The structure of the bird’s intestinal tract

Healthy birds produce sufficient butyrate in their caeca to maintain gut integrity. This is not influenced by the parent stock. In an immature microbiome, or simply when feed intake is very high (broilers), the supply along the intestinal tract might not be sufficient. Those birds will benefit from additional butyrate; the benefit can be seen both in improved gut integrity and nutrient absorption. One measure of gut health, villus height, already showed improvements when only 100g Calciumbutyrate per ton of feed were added in a specific slow release encapsulation (Butipearl), see Table 1.

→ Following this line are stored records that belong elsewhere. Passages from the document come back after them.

(* ===== verification/Tables.v ===== *)
(** * Tables, table references and join tabs

    From table.h: the shared definition of a table ([TABLE_SHARE]: its cache key, its category and the
    version by which a prepared statement recognises it), the column maps of an open table, and a
    table reference of a query ([TABLE_LIST]: its number and bit, the phases of a view or derived table, the
    walks up and down the nesting).  From sql_select.h: the predicates of [JOIN_TAB]. *)

From Stdlib Require Import ZArith NArith Lia.
From stdpp Require Import base numbers option list gmap fin_maps.
From S2P Require Import Prelude.
Open Scope Z_scope.
Open Scope cint_scope.

(** ** The shared definition of a table *)

Module TableShare.

Inductive tmp_table_type := NO_TMP_TABLE | NON_TRANSACTIONAL_TMP_TABLE | TRANSACTIONAL_TMP_TABLE | INTERNAL_TMP_TABLE | SYSTEM_TMP_TABLE.
#[global] Instance tmp_table_type_eq : EqDecision tmp_table_type.
Proof. solve_decision. Defined.
Inductive enum_table_ref_type := TABLE_REF_NULL | TABLE_REF_VIEW | TABLE_REF_BASE_TABLE | TABLE_REF_I_S_TABLE | TABLE_REF_TMP_TABLE.
#[global] Instance enum_table_ref_type_eq : EqDecision enum_table_ref_type.
Proof. solve_decision. Defined.
Inductive enum_table_category :=
  | TABLE_UNKNOWN_CATEGORY | TABLE_CATEGORY_TEMPORARY | TABLE_CATEGORY_USER | TABLE_CATEGORY_SYSTEM | TABLE_CATEGORY_INFORMATION
  | TABLE_CATEGORY_LOG | TABLE_CATEGORY_PERFORMANCE.
#[global] Instance enum_table_category_eq : EqDecision enum_table_category.
Proof. solve_decision. Defined.
Inductive vers_sys_type_t := VERS_UNDEFINED | VERS_TIMESTAMP | VERS_TRX_ID.
#[global] Instance vers_sys_type_t_eq : EqDecision vers_sys_type_t.
Proof. solve_decision. Defined.

(** A string in memory: where it starts and its length. *)
Record LEX_STRING := LexStr { str : nat; len : nat }.
Record TABLE_SHARE := Share {
  table_cache_key : LEX_STRING; db : LEX_STRING; table_name : LEX_STRING;
  table_category : enum_table_category; table_map_id : Z; is_view : bool; tmp_table : tmp_table_type;
  versioned : vers_sys_type_t; row_start_field : nat; row_end_field : nat; use_ext_keys : bool
}.

(** [strlen] of the bytes from [p] on; there must be a zero byte. *)
Fixpoint strlen_from (b : list Z) : option nat :=
  match b with [] => None | c :: b => if decide (c = 0) then Some O else S <$> strlen_from b end.
Definition strlen (mem : list Z) (p : nat) : option nat := strlen_from (drop p mem).
Definition set_table_cache_key (mem : list Z) (s : TABLE_SHARE) (key_buff key_length : nat) : option TABLE_SHARE :=
  let key := LexStr key_buff key_length in
  n ← strlen mem (str key);
  let d := LexStr (str key) n in
  m ← strlen mem (str d + n + 1);
  Some (Share key d (LexStr (str d + n + 1) m) (table_category s) (table_map_id s) (is_view s) (tmp_table s)
          (versioned s) (row_start_field s) (row_end_field s) (use_ext_keys s)).
(** The bytes [key] are copied to [key_buff] first. *)
Definition memcpy (mem : list Z) (dst : nat) (b : list Z) : option (list Z) :=
  if decide (dst + length b ≤ length mem)%nat then Some (take dst mem ++ b ++ drop (dst + length b) mem) else None.
Definition set_table_cache_key_copy (mem : list Z) (s : TABLE_SHARE) (key_buff : nat) (key : list Z) : option (list Z * TABLE_SHARE) :=
  mem ← memcpy mem key_buff key;
  s ← set_table_cache_key mem s key_buff (length key);
  Some (mem, s).
Definition honor_global_locks (s : TABLE_SHARE) : bool :=
  bool_decide (table_category s = TABLE_CATEGORY_USER ∨ table_category s = TABLE_CATEGORY_SYSTEM).
Definition require_write_privileges (s : TABLE_SHARE) : bool := bool_decide (table_category s = TABLE_CATEGORY_LOG).
Definition get_table_def_version (s : TABLE_SHARE) : Z := table_map_id s.
Definition get_table_ref_type (s : TABLE_SHARE) : enum_table_ref_type :=
  if is_view s then TABLE_REF_VIEW
  else match tmp_table s with
  | NO_TMP_TABLE => TABLE_REF_BASE_TABLE
  | SYSTEM_TMP_TABLE => TABLE_REF_I_S_TABLE
  | _ => TABLE_REF_TMP_TABLE
  end.
Definition get_table_ref_version (s : TABLE_SHARE) : Z := if decide (tmp_table s = SYSTEM_TMP_TABLE) then 0 else table_map_id s.

(** The fields of an array by number; a number outside is not a field. *)
Definition vers_start_field (s : TABLE_SHARE) (field : list N) : option N := field !! row_start_field s.
Definition vers_end_field (s : TABLE_SHARE) (field : list N) : option N := field !! row_end_field s.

Eggs are hatched artificially in commercial production. Nonetheless the health status of the parent stock can have an influence on the quality of the chicks. While age and incubation are standard parameters to assess potential chick quality, immune parameters are neglected. Antibodies are transported from the blood of the hen into the egg yolk to provide immunity to the chick. Today we use this process to produce antigen-specific yolk antibodies for vaccinations, however the primary reason for the antibodies is to provide immunity to the chick. Stimulating IG-Y in parent stock is an exciting and new option to assure gut health in newly hatched birds. Secondly, an in-feed supplementation of newly hatched chicks with algal derived beta-glucans can concentrate and activate immune cells in the intestinal wall, preparing the chick for an intestinal pathogen before the first challenge even arrives.

Ready for challenges

Gut health is often portrayed as a challenge, but it should not be. Healthy animals are self-regulating towards a highly functional gut for nutrient absorption and pathogen control. In modern production animals and systems these controls do not always work optimally. To compensate for this, feeding a probiotic and immune modulator to the parent stock or sow is very helpful.

On gut integrity the influence of the parent stock or sow is less. This depends on sufficient internal butyrate production and distribution. Until this is established, additional slow release butyrate can be a very cost-effective way to ensure gut health. The most overlooked way to wean healthy piglets and have productive young poultry is through the mothers. Speaking to the sow or parent unit can have remarkable effects on gut health in the offspring.